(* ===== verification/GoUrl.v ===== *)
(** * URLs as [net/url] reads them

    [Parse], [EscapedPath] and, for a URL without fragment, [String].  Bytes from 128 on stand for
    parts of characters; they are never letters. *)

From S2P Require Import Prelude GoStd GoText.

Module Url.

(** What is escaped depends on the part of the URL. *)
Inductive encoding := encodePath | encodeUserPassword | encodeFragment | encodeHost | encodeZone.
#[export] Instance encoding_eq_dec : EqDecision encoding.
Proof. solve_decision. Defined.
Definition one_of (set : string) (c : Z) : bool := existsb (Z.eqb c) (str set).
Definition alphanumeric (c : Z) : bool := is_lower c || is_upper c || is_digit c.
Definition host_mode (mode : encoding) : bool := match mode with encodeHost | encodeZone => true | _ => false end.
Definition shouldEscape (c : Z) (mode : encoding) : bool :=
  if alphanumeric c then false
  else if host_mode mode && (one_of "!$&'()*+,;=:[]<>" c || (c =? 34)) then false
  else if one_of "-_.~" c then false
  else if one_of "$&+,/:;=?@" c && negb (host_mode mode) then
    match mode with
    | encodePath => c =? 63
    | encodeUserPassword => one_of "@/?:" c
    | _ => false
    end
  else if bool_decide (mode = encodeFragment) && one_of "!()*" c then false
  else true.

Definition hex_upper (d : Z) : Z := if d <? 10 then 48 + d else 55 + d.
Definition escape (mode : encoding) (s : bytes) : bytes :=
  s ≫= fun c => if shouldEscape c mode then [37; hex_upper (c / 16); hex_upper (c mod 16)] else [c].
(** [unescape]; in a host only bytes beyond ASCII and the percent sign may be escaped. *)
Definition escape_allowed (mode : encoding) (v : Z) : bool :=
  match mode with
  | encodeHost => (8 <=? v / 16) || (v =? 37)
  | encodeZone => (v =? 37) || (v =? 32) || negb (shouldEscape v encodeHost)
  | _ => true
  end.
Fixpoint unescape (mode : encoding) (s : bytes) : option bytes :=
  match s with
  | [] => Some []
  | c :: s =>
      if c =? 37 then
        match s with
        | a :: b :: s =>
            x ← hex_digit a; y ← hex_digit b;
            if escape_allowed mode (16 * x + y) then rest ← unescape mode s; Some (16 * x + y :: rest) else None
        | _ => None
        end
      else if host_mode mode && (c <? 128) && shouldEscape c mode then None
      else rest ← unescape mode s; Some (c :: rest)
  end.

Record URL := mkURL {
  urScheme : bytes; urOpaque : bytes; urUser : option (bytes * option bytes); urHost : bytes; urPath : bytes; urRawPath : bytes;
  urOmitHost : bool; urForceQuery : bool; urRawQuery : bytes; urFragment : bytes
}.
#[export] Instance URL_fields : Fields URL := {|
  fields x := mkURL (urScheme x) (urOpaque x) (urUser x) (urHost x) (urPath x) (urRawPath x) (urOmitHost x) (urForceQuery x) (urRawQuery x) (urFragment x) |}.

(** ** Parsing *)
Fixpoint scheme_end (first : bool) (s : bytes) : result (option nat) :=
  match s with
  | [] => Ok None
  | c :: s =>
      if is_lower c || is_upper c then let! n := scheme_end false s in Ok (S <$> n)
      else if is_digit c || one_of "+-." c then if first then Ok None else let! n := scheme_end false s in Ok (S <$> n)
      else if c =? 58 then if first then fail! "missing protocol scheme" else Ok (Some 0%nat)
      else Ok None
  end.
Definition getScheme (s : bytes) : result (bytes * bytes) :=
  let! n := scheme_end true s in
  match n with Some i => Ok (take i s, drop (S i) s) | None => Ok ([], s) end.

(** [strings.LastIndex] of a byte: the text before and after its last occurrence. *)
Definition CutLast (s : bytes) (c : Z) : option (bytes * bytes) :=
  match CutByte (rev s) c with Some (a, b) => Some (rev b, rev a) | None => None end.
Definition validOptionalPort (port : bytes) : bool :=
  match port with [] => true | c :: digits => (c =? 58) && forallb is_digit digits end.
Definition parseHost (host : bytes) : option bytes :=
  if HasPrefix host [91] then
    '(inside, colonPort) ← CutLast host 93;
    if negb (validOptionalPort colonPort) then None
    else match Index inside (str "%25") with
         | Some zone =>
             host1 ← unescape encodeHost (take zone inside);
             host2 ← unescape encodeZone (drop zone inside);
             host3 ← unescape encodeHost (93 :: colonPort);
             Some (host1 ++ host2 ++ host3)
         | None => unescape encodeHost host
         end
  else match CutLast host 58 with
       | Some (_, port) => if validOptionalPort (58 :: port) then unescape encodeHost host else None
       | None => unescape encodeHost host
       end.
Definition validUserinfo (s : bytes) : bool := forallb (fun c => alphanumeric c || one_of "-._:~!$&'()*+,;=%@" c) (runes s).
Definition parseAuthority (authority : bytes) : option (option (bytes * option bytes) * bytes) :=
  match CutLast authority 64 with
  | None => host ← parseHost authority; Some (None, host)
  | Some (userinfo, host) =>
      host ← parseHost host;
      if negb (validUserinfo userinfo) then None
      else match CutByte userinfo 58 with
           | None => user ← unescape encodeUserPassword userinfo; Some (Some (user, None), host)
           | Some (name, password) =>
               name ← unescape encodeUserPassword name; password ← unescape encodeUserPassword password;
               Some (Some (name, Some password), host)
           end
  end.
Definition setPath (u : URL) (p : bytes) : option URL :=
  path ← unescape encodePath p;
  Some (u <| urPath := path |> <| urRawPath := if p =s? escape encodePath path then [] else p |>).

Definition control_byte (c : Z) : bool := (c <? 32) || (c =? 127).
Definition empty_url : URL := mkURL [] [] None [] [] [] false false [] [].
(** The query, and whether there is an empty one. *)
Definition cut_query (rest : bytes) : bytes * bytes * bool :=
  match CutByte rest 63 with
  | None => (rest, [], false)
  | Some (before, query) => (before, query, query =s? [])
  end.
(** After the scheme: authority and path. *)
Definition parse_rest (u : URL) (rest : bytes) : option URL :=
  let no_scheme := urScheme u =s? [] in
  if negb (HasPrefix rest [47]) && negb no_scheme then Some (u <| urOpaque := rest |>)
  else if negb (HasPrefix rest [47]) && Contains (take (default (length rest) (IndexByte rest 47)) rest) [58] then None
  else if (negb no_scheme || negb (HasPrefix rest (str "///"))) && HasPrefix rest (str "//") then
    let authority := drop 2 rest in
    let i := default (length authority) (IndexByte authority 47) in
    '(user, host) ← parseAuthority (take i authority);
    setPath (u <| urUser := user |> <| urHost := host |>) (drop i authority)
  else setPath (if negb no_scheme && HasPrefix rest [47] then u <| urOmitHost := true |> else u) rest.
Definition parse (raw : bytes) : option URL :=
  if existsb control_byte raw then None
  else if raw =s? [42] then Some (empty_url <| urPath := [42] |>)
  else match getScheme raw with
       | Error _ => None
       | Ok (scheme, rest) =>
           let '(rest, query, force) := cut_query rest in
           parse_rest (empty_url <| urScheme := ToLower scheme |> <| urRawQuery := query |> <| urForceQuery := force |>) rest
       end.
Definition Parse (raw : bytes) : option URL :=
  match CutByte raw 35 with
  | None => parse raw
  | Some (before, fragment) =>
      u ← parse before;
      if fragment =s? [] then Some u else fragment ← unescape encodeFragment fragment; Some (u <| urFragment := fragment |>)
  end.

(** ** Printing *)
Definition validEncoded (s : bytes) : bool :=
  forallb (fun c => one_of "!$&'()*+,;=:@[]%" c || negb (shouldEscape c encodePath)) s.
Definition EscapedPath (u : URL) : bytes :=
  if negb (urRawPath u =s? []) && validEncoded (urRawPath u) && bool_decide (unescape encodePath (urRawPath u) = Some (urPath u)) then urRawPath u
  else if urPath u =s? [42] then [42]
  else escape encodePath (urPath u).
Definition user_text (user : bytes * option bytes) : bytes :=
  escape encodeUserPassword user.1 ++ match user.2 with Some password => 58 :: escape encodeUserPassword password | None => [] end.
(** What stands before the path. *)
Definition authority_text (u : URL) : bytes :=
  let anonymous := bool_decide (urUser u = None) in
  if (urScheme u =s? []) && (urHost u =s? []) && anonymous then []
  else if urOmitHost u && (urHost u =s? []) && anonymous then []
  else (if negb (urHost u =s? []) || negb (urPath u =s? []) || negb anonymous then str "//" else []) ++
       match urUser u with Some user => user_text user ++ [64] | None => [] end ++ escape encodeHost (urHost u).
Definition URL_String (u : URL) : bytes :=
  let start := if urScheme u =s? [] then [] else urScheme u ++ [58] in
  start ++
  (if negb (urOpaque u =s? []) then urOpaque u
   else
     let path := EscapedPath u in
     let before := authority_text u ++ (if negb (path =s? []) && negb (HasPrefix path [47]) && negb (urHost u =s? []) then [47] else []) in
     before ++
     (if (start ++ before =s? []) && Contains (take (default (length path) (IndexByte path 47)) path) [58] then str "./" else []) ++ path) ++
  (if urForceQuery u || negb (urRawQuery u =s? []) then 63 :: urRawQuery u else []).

=== WHAT TO PRODUCE ===
Give back, unchanged, the run of lines in the listing above that begins at the line containing "(** The query, and" and ends at the line containing "else match getScheme raw with", both included.

=== YOUR RESPONSE ===
(** The query, and whether there is an empty one. *)
Definition cut_query (rest : bytes) : bytes * bytes * bool :=
  match CutByte rest 63 with
  | None => (rest, [], false)
  | Some (before, query) => (before, query, query =s? [])
  end.
(** After the scheme: authority and path. *)
Definition parse_rest (u : URL) (rest : bytes) : option URL :=
  let no_scheme := urScheme u =s? [] in
  if negb (HasPrefix rest [47]) && negb no_scheme then Some (u <| urOpaque := rest |>)
  else if negb (HasPrefix rest [47]) && Contains (take (default (length rest) (IndexByte rest 47)) rest) [58] then None
  else if (negb no_scheme || negb (HasPrefix rest (str "///"))) && HasPrefix rest (str "//") then
    let authority := drop 2 rest in
    let i := default (length authority) (IndexByte authority 47) in
    '(user, host) ← parseAuthority (take i authority);
    setPath (u <| urUser := user |> <| urHost := host |>) (drop i authority)
  else setPath (if negb no_scheme && HasPrefix rest [47] then u <| urOmitHost := true |> else u) rest.
Definition parse (raw : bytes) : option URL :=
  if existsb control_byte raw then None
  else if raw =s? [42] then Some (empty_url <| urPath := [42] |>)
  else match getScheme raw with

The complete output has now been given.